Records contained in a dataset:
========================

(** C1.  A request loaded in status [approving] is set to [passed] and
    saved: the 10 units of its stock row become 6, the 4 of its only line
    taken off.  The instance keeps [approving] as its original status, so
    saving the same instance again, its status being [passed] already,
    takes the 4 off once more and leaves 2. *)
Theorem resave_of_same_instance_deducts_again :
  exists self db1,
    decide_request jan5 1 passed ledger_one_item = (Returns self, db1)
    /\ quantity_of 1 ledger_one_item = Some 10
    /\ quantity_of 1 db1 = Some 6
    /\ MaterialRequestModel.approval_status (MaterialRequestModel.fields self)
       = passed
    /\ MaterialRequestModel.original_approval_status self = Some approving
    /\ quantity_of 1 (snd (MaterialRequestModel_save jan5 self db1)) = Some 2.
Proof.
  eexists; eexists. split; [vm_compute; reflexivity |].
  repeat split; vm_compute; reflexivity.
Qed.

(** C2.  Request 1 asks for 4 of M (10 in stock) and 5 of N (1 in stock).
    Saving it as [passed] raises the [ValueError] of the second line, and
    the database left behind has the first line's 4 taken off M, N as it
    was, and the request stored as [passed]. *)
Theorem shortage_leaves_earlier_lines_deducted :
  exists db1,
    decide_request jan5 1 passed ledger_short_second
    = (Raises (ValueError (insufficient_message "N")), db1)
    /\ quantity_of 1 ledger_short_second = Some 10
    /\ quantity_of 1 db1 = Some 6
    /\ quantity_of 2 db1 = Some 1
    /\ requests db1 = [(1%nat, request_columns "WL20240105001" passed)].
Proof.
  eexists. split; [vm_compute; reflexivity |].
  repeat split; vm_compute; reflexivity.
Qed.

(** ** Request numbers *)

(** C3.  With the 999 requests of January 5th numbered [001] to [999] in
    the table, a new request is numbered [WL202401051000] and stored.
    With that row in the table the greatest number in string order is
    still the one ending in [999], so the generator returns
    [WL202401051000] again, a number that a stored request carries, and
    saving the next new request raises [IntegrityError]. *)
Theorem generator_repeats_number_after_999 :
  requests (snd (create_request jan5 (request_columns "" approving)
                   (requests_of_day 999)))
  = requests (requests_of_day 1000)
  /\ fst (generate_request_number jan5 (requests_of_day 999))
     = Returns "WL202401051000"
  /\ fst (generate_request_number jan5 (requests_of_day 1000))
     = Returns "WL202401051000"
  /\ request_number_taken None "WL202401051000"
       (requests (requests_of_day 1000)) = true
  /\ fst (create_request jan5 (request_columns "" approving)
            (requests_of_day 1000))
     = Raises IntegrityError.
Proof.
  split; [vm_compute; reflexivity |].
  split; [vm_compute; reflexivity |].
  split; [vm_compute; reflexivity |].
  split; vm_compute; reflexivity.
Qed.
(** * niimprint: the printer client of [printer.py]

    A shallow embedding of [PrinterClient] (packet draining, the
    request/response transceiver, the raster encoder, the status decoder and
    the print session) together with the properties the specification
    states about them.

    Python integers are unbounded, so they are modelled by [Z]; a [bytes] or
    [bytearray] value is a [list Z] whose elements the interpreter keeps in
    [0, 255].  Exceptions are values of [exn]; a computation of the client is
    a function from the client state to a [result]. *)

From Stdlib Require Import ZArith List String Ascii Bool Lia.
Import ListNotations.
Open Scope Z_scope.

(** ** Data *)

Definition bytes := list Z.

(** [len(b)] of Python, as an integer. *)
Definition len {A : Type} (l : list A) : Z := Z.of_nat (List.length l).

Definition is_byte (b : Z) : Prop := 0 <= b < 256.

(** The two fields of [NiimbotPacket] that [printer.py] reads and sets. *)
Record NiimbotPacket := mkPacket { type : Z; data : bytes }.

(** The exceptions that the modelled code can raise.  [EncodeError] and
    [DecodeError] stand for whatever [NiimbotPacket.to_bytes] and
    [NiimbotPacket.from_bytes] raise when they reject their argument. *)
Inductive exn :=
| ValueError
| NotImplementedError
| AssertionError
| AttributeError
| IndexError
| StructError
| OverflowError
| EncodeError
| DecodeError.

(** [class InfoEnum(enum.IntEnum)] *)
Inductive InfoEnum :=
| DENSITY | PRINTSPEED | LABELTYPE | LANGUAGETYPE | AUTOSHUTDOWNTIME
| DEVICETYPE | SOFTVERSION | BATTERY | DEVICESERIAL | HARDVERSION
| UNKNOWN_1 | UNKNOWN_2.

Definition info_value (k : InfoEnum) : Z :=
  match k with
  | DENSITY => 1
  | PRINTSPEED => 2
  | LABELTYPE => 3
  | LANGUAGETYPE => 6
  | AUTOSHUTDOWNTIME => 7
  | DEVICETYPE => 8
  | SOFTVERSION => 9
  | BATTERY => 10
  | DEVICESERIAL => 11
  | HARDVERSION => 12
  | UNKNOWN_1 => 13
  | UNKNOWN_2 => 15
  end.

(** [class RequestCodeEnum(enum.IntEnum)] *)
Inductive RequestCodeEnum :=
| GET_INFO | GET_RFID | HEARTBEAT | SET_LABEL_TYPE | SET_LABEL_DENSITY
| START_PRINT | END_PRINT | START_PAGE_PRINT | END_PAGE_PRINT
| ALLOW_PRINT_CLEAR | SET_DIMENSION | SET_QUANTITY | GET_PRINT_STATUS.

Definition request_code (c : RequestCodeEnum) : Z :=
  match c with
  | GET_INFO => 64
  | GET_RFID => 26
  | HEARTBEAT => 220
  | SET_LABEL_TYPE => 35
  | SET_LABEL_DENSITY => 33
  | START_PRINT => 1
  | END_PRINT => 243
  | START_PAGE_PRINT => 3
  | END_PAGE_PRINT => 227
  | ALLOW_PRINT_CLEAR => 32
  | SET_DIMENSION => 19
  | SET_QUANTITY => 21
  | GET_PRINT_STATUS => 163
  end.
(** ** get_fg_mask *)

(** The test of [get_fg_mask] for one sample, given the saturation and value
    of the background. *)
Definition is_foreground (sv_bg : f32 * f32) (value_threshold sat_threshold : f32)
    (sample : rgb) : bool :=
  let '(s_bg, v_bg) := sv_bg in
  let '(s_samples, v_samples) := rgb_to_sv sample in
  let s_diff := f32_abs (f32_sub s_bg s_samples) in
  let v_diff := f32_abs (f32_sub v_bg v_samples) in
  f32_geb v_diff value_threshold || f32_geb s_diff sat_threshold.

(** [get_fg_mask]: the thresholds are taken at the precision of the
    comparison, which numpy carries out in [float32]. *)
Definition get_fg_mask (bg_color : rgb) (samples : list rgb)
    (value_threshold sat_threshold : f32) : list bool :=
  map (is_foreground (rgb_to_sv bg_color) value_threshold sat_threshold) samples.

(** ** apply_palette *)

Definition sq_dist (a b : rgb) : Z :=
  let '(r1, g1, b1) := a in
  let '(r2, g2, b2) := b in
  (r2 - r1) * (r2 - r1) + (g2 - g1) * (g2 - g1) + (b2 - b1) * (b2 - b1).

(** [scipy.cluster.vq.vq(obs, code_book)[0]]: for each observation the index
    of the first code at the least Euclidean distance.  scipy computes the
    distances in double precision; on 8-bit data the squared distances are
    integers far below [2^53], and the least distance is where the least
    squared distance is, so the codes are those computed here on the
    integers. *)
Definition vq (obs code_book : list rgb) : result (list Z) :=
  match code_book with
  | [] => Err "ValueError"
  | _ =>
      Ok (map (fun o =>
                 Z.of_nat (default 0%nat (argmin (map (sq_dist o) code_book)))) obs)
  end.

========================

Go through the data above and repeat all of it exactly.

▶ TASK OUTPUT:
(** C1.  A request loaded in status [approving] is set to [passed] and
    saved: the 10 units of its stock row become 6, the 4 of its only line
    taken off.  The instance keeps [approving] as its original status, so
    saving the same instance again, its status being [passed] already,
    takes the 4 off once more and leaves 2. *)
Theorem resave_of_same_instance_deducts_again :
  exists self db1,
    decide_request jan5 1 passed ledger_one_item = (Returns self, db1)
    /\ quantity_of 1 ledger_one_item = Some 10
    /\ quantity_of 1 db1 = Some 6
    /\ MaterialRequestModel.approval_status (MaterialRequestModel.fields self)
       = passed
    /\ MaterialRequestModel.original_approval_status self = Some approving
    /\ quantity_of 1 (snd (MaterialRequestModel_save jan5 self db1)) = Some 2.
Proof.
  eexists; eexists. split; [vm_compute; reflexivity |].
  repeat split; vm_compute; reflexivity.
Qed.

(** C2.  Request 1 asks for 4 of M (10 in stock) and 5 of N (1 in stock).
    Saving it as [passed] raises the [ValueError] of the second line, and
    the database left behind has the first line's 4 taken off M, N as it
    was, and the request stored as [passed]. *)
Theorem shortage_leaves_earlier_lines_deducted :
  exists db1,
    decide_request jan5 1 passed ledger_short_second
    = (Raises (ValueError (insufficient_message "N")), db1)
    /\ quantity_of 1 ledger_short_second = Some 10
    /\ quantity_of 1 db1 = Some 6
    /\ quantity_of 2 db1 = Some 1
    /\ requests db1 = [(1%nat, request_columns "WL20240105001" passed)].
Proof.
  eexists. split; [vm_compute; reflexivity |].
  repeat split; vm_compute; reflexivity.
Qed.

(** ** Request numbers *)

(** C3.  With the 999 requests of January 5th numbered [001] to [999] in
    the table, a new request is numbered [WL202401051000] and stored.
    With that row in the table the greatest number in string order is
    still the one ending in [999], so the generator returns
    [WL202401051000] again, a number that a stored request carries, and
    saving the next new request raises [IntegrityError]. *)
Theorem generator_repeats_number_after_999 :
  requests (snd (create_request jan5 (request_columns "" approving)
                   (requests_of_day 999)))
  = requests (requests_of_day 1000)
  /\ fst (generate_request_number jan5 (requests_of_day 999))
     = Returns "WL202401051000"
  /\ fst (generate_request_number jan5 (requests_of_day 1000))
     = Returns "WL202401051000"
  /\ request_number_taken None "WL202401051000"
       (requests (requests_of_day 1000)) = true
  /\ fst (create_request jan5 (request_columns "" approving)
            (requests_of_day 1000))
     = Raises IntegrityError.
Proof.
  split; [vm_compute; reflexivity |].
  split; [vm_compute; reflexivity |].
  split; [vm_compute; reflexivity |].
  split; vm_compute; reflexivity.
Qed.
(** * niimprint: the printer client of [printer.py]

    A shallow embedding of [PrinterClient] (packet draining, the
    request/response transceiver, the raster encoder, the status decoder and
    the print session) together with the properties the specification
    states about them.

    Python integers are unbounded, so they are modelled by [Z]; a [bytes] or
    [bytearray] value is a [list Z] whose elements the interpreter keeps in
    [0, 255].  Exceptions are values of [exn]; a computation of the client is
    a function from the client state to a [result]. *)

From Stdlib Require Import ZArith List String Ascii Bool Lia.
Import ListNotations.
Open Scope Z_scope.

(** ** Data *)

Definition bytes := list Z.

(** [len(b)] of Python, as an integer. *)
Definition len {A : Type} (l : list A) : Z := Z.of_nat (List.length l).

Definition is_byte (b : Z) : Prop := 0 <= b < 256.

(** The two fields of [NiimbotPacket] that [printer.py] reads and sets. *)
Record NiimbotPacket := mkPacket { type : Z; data : bytes }.

(** The exceptions that the modelled code can raise.  [EncodeError] and
    [DecodeError] stand for whatever [NiimbotPacket.to_bytes] and
    [NiimbotPacket.from_bytes] raise when they reject their argument. *)
Inductive exn :=
| ValueError
| NotImplementedError
| AssertionError
| AttributeError
| IndexError
| StructError
| OverflowError
| EncodeError
| DecodeError.

(** [class InfoEnum(enum.IntEnum)] *)
Inductive InfoEnum :=
| DENSITY | PRINTSPEED | LABELTYPE | LANGUAGETYPE | AUTOSHUTDOWNTIME
| DEVICETYPE | SOFTVERSION | BATTERY | DEVICESERIAL | HARDVERSION
| UNKNOWN_1 | UNKNOWN_2.

Definition info_value (k : InfoEnum) : Z :=
  match k with
  | DENSITY => 1
  | PRINTSPEED => 2
  | LABELTYPE => 3
  | LANGUAGETYPE => 6
  | AUTOSHUTDOWNTIME => 7
  | DEVICETYPE => 8
  | SOFTVERSION => 9
  | BATTERY => 10
  | DEVICESERIAL => 11
  | HARDVERSION => 12
  | UNKNOWN_1 => 13
  | UNKNOWN_2 => 15
  end.

(** [class RequestCodeEnum(enum.IntEnum)] *)
Inductive RequestCodeEnum :=
| GET_INFO | GET_RFID | HEARTBEAT | SET_LABEL_TYPE | SET_LABEL_DENSITY
| START_PRINT | END_PRINT | START_PAGE_PRINT | END_PAGE_PRINT
| ALLOW_PRINT_CLEAR | SET_DIMENSION | SET_QUANTITY | GET_PRINT_STATUS.

Definition request_code (c : RequestCodeEnum) : Z :=
  match c with
  | GET_INFO => 64
  | GET_RFID => 26
  | HEARTBEAT => 220
  | SET_LABEL_TYPE => 35
  | SET_LABEL_DENSITY => 33
  | START_PRINT => 1
  | END_PRINT => 243
  | START_PAGE_PRINT => 3
  | END_PAGE_PRINT => 227
  | ALLOW_PRINT_CLEAR => 32
  | SET_DIMENSION => 19
  | SET_QUANTITY => 21
  | GET_PRINT_STATUS => 163
  end.
(** ** get_fg_mask *)

(** The test of [get_fg_mask] for one sample, given the saturation and value
    of the background. *)
Definition is_foreground (sv_bg : f32 * f32) (value_threshold sat_threshold : f32)
    (sample : rgb) : bool :=
  let '(s_bg, v_bg) := sv_bg in
  let '(s_samples, v_samples) := rgb_to_sv sample in
  let s_diff := f32_abs (f32_sub s_bg s_samples) in
  let v_diff := f32_abs (f32_sub v_bg v_samples) in
  f32_geb v_diff value_threshold || f32_geb s_diff sat_threshold.

(** [get_fg_mask]: the thresholds are taken at the precision of the
    comparison, which numpy carries out in [float32]. *)
Definition get_fg_mask (bg_color : rgb) (samples : list rgb)
    (value_threshold sat_threshold : f32) : list bool :=
  map (is_foreground (rgb_to_sv bg_color) value_threshold sat_threshold) samples.

(** ** apply_palette *)

Definition sq_dist (a b : rgb) : Z :=
  let '(r1, g1, b1) := a in
  let '(r2, g2, b2) := b in
  (r2 - r1) * (r2 - r1) + (g2 - g1) * (g2 - g1) + (b2 - b1) * (b2 - b1).

(** [scipy.cluster.vq.vq(obs, code_book)[0]]: for each observation the index
    of the first code at the least Euclidean distance.  scipy computes the
    distances in double precision; on 8-bit data the squared distances are
    integers far below [2^53], and the least distance is where the least
    squared distance is, so the codes are those computed here on the
    integers. *)
Definition vq (obs code_book : list rgb) : result (list Z) :=
  match code_book with
  | [] => Err "ValueError"
  | _ =>
      Ok (map (fun o =>
                 Z.of_nat (default 0%nat (argmin (map (sq_dist o) code_book)))) obs)
  end.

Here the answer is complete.